The dread that arose with that first ring was mostly justified by the clipboard—surely we would have been subjected to some sort of spiel had we opened the door—but in truth the dread was not untinged with fear. Our city has very little crime, and we did not even lock our doors for the first 20 years we lived here. But the stranger always arouses fear, a natural instinct for self-preservation with an obvious Darwinian component.

I wonder how much the immigration debate depends on this fear of the stranger, and how the Boston bombers have intensified it. Those others with their unpronounceable names come from places without our values, where violence bubbles just below the surface, apt to erupt in the individual or—see Syria—in the society itself. Isn’t our very civilization threatened by these others, with their primitive ways?

Enter a very young man with the wonderfully appropriate name of Pacifique, whose boyhood during the Burundian civil war was just such a nightmare of violence. In his village,  he tells us in “Playing at Violence,” his story in this issue, families would hide in the forest when rebel militiamen drew near, and children like Pacifique wished “they had been born blind and deaf so they couldn’t see their houses being burned and their mothers being raped before being killed, or hear the sounds of bombs or their parents screaming and crying.”

Pacifique left the village, going to a public boarding school on Lake Tanganyika. There a second child of the civil war, a brutal young man named Chrysostom, who considered the militiamen his friends, terrorized the other students in the school, both physically and psychologically. Isn’t this the sort of psychotic personality that a culture of violence produces?
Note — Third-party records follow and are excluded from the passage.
(* ===== verification/WqlCorrect.v ===== *)
(** * The compiled where clause has the value of the where clause *)

From S2P Require Import Prelude Wql WqlCompile WqlExpr WqlNot WqlHeap WqlFactor WqlGather WqlEval.

Section Correct.
Context `{lib : WqlLib} `{laws : !WqlLaws}.

(** Comparisons below an odd number of NOTs are ones that [negate] negates:
   no ISA, no order operator on NULL, no NaN. *)
Fixpoint not_safe (src : WQLPropertySource) (pol : bool) (e : wexpr) : bool :=
  match e with
  | WComp o a b =>
      if pol then
        match _ResolveProperty a src, _ResolveProperty b src with
        | Ok x, Ok y => negation_safe x y o
        | _, _ => false
        end
      else true
  | WNot e => not_safe src (negb pol) e
  | WBin _ e1 e2 => not_safe src pol e1 && not_safe src pol e2
  end.

Lemma eval_negate src o a b :
  values_only src -> not_safe src true (WComp o a b) = true ->
  eval_term src (negate (mkTerm false o a b)) = negb <$> eval_term src (mkTerm false o a b).
Proof.
  intros Hv. cbn [not_safe].
  destruct (_ResolveProperty a src) as [x| | |] eqn:Ea; try done.
  destruct (_ResolveProperty b src) as [y| | |] eqn:Eb; try done. intros Hs.
  assert (is_order o = true) as Ho.
  { unfold negation_safe in Hs. by destruct o. }
  unfold eval_term, negate. cbn [t_op t_opn1 t_opn2].
  rewrite !bool_decide_false by (by destruct o). rewrite Ea, Eb. cbn [mbind outcome_bind].
  apply Evaluate_negate; [done|by eapply resolve_value..].
Qed.

(** The comparisons left by [_pushNOTDown] are defined, and their normal form
   has the value of the clause (negated under [pol]). *)
Lemma psem_meaning src e : forall pol b,
  values_only src -> wf e = true -> meaning src e = Ok b -> not_safe src pol e = true ->
  Forall (defined src) (pterms pol e) /\ psem (tv src) pol e = xorb pol b.
Proof.
  intros pol b Hv. revert pol b.
  induction e as [o x y|e IH|o e1 IH1 e2 IH2]; intros pol b Hwf;
    cbn [meaning not_safe pterms psem wf] in *.
  - intros Hb Hs. destruct pol; cbn [xorb].
    + pose proof (eval_negate src o x y Hv Hs) as En. rewrite Hb in En. cbn in En.
      split; [apply Forall_singleton; by eexists|]. rewrite (tv_defined _ _ _ En). by destruct b.
    + split; [apply Forall_singleton; by eexists|]. rewrite (tv_defined _ _ _ Hb). by destruct b.
  - destruct (meaning src e) as [b'| | |] eqn:E; try done. intros [= <-] Hs.
    destruct (IH (negb pol) b' Hwf eq_refl Hs) as [Hd ->]. split; [done|]. by destruct pol, b'.
  - destruct (meaning src e1) as [b1| | |] eqn:E1; try done.
    destruct (meaning src e2) as [b2| | |] eqn:E2; try done. cbn [mbind outcome_bind].
    intros [= <-] [Hs1 Hs2]%andb_true_iff.
    apply andb_true_iff in Hwf as [Hwf Hw2]. apply andb_true_iff in Hwf as [Ho Hw1].
    destruct (IH1 pol b1 Hw1 eq_refl Hs1) as [Hd1 ->]. destruct (IH2 pol b2 Hw2 eq_refl Hs2) as [Hd2 ->].
    split; [by apply Forall_app|]. destruct pol, o, b1, b2; done.
Qed.

(** The real literals of a where clause. *)
Fixpoint wreals (e : wexpr) : list Real64 :=
  match e with
  | WComp _ a b => operand_reals a ++ operand_reals b
  | WNot e => wreals e
  | WBin _ e1 e2 => wreals e1 ++ wreals e2
  end.

Lemma pterms_plain e : forall pol,
  Forall (fun t => t_mark t = false /\ forall r, r ∈ term_reals t -> r ∈ wreals e) (pterms pol e).
Proof.
  induction e as [o x y|e IH|o e1 IH1 e2 IH2]; intros pol; cbn [pterms wreals].
  - apply Forall_singleton. by destruct pol.
  - apply IH.
  - apply Forall_app; split; eapply Forall_impl; [apply IH1| |apply IH2|];
      intros t [Hm Hr]; (split; [done|]); intros r ?; apply elem_of_app; auto.
Qed.

Lemma nterm_pos e : (0 < nterm e)%nat.
Proof. unfold nterm. induction e; simpl; rewrite ?length_app; lia. Qed.

(** The rows [compile] builds from a fresh compiler, before sorting: they
   have the value of the normal form, whatever the comparisons are worth. *)
Lemma compile_rows e cn sp wp :
  wf e = true ->
  exists rows, compile (mkStmt cn sp wp (postfix e)) newCompile =
      Ok (mkCompile (_sortTableau rows) (pterms false e) []) /\
    rows <> [] /\ Forall (Forall (fun t => t ∈ pterms false e)) rows /\
    forall v, existsb (forallb v) rows = psem v false e.
Proof.
  intros Hwf. unfold compile.
  assert (hasWhereClause (mkStmt cn sp wp (postfix e)) = true) as ->.
  { unfold hasWhereClause. cbn [_operStack]. rewrite bool_decide_false; [done|].
    clear. destruct e; simpl; [done|..]; intros E; apply (f_equal length) in E;
      rewrite !length_app in E; simpl in E; lia. }
  cbn [negb _operStack newCompile terminal_heap eval_heap].
  rewrite buildEvalHeap_layout by done. cbn [mbind outcome_bind app length].
  pose proof (pushNOTDown_playout e [] Hwf) as Ep. cbn [app length] in Ep. rewrite Ep. clear Ep.
  cbn [mbind outcome_bind evals terms].
  set (th := pterms false e). set (eh := playout 0 0 false e).
  destruct (playout_ok e false Hwf) as [Hok Hsel]. fold eh in Hok, Hsel.
  destruct (playout_tree e 0 0 false) as [Htree _]. fold eh in Htree.
  assert (nterm e = length th) as Hnt by (unfold th; by rewrite length_pterms).
  assert (Hval : forall v, sval (bool_alg th v) eh (pref 0 0 e) = psem v false e).
  { intros v. pose proof (playout_value v e false [] [] [] [] 0 0 Hwf eq_refl eq_refl) as E.
    cbn [app] in E. by rewrite !app_nil_r in E. }
  destruct (factoring_spec (nterm e) eh Hok Htree) as (eh' & -> & Hdnf & Hroots & Hinert).
  cbn [mbind outcome_bind].
  destruct (playout_root e 0 0 false) as [(r & Er & Hr & Hafter)|(Et & Hn1 & Hall)];
    [fold eh in Hafter|fold eh in Hall].
  - cbn [Nat.add] in Er.
    assert (is_root eh r) as Hroot.
    { split; [|intros k y; eauto]. rewrite Er in Hsel.
      destruct Hsel as [(j & x & E & _ & Hx & Ha)|(j & E & _)]; [|done].
      apply eref_inj in E as <-. eauto. }
    destruct (Hroots r Hroot) as (r' & Hroot' & Hv').
    destruct (gatherDisj_spec (nterm e) eh' r' Hdnf Hroot')
      as (Hdnf1 & _ & D & h & -> & Hne & Hkeep & HD & Hnor & HvD).
    cbn [mbind outcome_bind]. rewrite (bool_decide_false _ Hne). cbn [andb].
    destruct (rows_loop_spec (nterm e) _ Hdnf1 th D h Hnt Hkeep HD Hnor) as (rows & -> & Hl & Hin & Hv).
    exists rows. split_and!; [done| |done|].
    + intros ->. by destruct D.
    + intros v. rewrite Hv, HvD, Hv' by apply _. rewrite <- Er. apply Hval.
  - rewrite Hinert by done. unfold _gatherDisj, _gather. rewrite strip_inert by done.
    cbn [mbind outcome_bind]. rewrite bool_decide_true by done.
    destruct (lookup_lt_is_Some_2 th 0) as [t Ht]; [pose proof (nterm_pos e); lia|].
    rewrite bool_decide_false by (by intros E; rewrite E in Ht). cbn [andb negb rows_loop type].
    change (is_EVAL TERMINAL_HEAP) with false. cbv iota. cbn [opn].
    change 0 with (Z.of_nat 0). rewrite (at_Some _ _ _ Ht). cbn [mbind outcome_bind].
    exists [[t]]. split_and!; [done|done| |].
    + do 2 apply Forall_singleton. by eapply list_elem_of_lookup_2.
    + intros v. rewrite <- Hval, Et, sval_tref. cbn [bool_alg a_leaf tref opn].
      change (Z.to_nat (Z.of_nat 0)) with 0%nat. rewrite Ht. cbn [existsb forallb].
      by rewrite andb_true_r, orb_false_r.
Qed.

(** Compilation succeeds, and evaluation gives the meaning of the clause. *)
Lemma compile_evaluate e cn sp wp :
  wf e = true -> reals_distinct (wreals e) ->
  exists c, compile (mkStmt cn sp wp (postfix e)) newCompile = Ok c /\
    forall src b, values_only src -> meaning src e = Ok b -> not_safe src false e = true ->
      evaluate c src = Ok b.
Proof.
  intros Hwf Hreals. destruct (compile_rows e cn sp wp Hwf) as (rows & E & Hne & Hin & Hv).
  eexists. split; [exact E|]. intros src b Hsrc Hb Hsafe. unfold evaluate. cbn [_tableau].
  destruct (psem_meaning src e false b Hsrc Hwf Hb Hsafe) as [Hdef Hsem].
  assert (_sortTableau rows <> []) as Hne' by (by destruct rows).
  destruct (_sortTableau rows) as [|row rest] eqn:Es; [done|]. rewrite <- Es.
  rewrite (sort_rows_value src (wreals e)); [|done|done|].
  - rewrite Hv, Hsem. by destruct b.
  - eapply Forall_impl; [exact Hin|]. intros tr Htr. eapply Forall_impl; [exact Htr|].
    intros t Ht. pose proof (pterms_plain e false) as Hp. rewrite Forall_forall in Hp, Hdef.
    destruct (Hp t Ht) as [? ?]. auto.
Qed.
End Correct.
Certainly Pacifique knew other such children from his village for whom “violence became easy and fun,” who years later would brag about the atrocities they’d committed.

What of Pacifique himself? He not only escaped the village but also got out of Africa and found himself at Deerfield Academy in Massachusetts. But did he escape a society in which violence had become easy and fun? Not entirely. The source of that violence, however, may surprise you, and show you just how right his given name is.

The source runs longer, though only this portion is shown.